L’entêtante senteur des goyaves trop mûres...

 

Je dirais dans les villes, les torses nus et bronzés

De ceux qui, dans la rue sous la dure chaleur,

Ne se laissent pas effrayer par la plus lourde peine ;

Et les rameurs menant, à l'abri de nos ports,

Lorsque revient le soir, les corallins dansants

Cependant que les îles au large, paresseuses,

Laissent monter en fumée, au fond du crépuscule

La lente imploration de leurs boucans lointains...
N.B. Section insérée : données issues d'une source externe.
(** A free instance: expressions and constraints as syntax trees, used to
    evaluate the rewrite on concrete inputs.  A sum has the shape of its
    left operand here. *)
Inductive SynExpr :=
| SVariable (s : Shape) (i : nat)
| SLeaf (name : string) (s : Shape)
| SNormInf (x : SynExpr) (s : Shape)
| SPromote (e : SynExpr) (s : Shape)
| SAdd (l r : SynExpr).

Inductive SynConstr :=
| SLe (l r : SynExpr)
| SGe (l : SynExpr) (k : Z).

Fixpoint syn_shape (e : SynExpr) : Shape :=
  match e with
  | SVariable s _ | SLeaf _ s | SNormInf _ s | SPromote _ s => s
  | SAdd l _ => syn_shape l
  end.

Fixpoint syn_var_ids (e : SynExpr) : list nat :=
  match e with
  | SVariable _ i => [i]
  | SLeaf _ _ => []
  | SNormInf x _ | SPromote x _ => syn_var_ids x
  | SAdd l r => syn_var_ids l ++ syn_var_ids r
  end.

#[export] Instance syn_API : ExpressionAPI SynExpr SynConstr := {|
  shape := syn_shape;
  mk_Variable := SVariable;
  promote := SPromote;
  add := SAdd;
  le := SLe;
  ge := SGe;
  shape_mk_Variable := λ _ _, eq_refl;
|}.

End NormInf.

(* ----------------------------------------------------------------- *)
(** ** Shared vocabulary: settings, matrix interface, variables *)

(** The two matrix targets named by [problem.py]. *)
Inductive Target := DENSE_TARGET | SPARSE_TARGET.

#[export] Instance Target_eq_dec : EqDecision Target.
Proof. solve_decision. Defined.

(** Modelled from the spec: the scalar variable slot.  [settings.CONSTANT]
    and [Variable.index_id] are not part of the sources; a slot is the
    triple (variable identity, row, col) and one reserved slot stands for
    the constant offset. *)
Inductive SlotId :=
| CONSTANT
| IndexId (id : string) (row col : nat).

#[export] Instance SlotId_eq_dec : EqDecision SlotId.
Proof. solve_decision. Defined.

#[export] Instance SlotId_countable : Countable SlotId.
Proof.
  refine (inj_countable'
    (λ s, match s with
          | CONSTANT => None
          | IndexId i r c => Some (i, r, c)
          end)
    (λ o, match o with
          | None => CONSTANT
          | Some (i, r, c) => IndexId i r c
          end) _).
  by intros [].
Defined.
Mais j'affermis ma voix d'une ardeur plus guerrière

Pour dire la vaillance de ceux qui l'ont forgé ;

Je dirais la leçon qu'au monde plus qu'étonné,

Donnèrent ceux qu'on croyait des esclaves soumis.

 

Je dirais la fierté, je dirais l'âpre orgueil,

Présents qu'à nos berceaux nous trouvons déposés,

Et le farouche amour que nous portons en nous

Pour une liberté au prix trois fois sanglant...

Et le bouillonnement vif montant dans nos artères

Lorsqu'au fond de nos bois nous entendons, la nuit,

Le conique tambour que nos lointains ancêtres

Ont porté jusqu'à nous des rives de l'Afrique,

Mère vers qui sans cesse sont tournés nos regards...

S'il fallait au monde présenter mon pays,

Je dirais plus encor, je dirais moins encor.

Je dirais ton cœur bon, ô peuple de chez nous.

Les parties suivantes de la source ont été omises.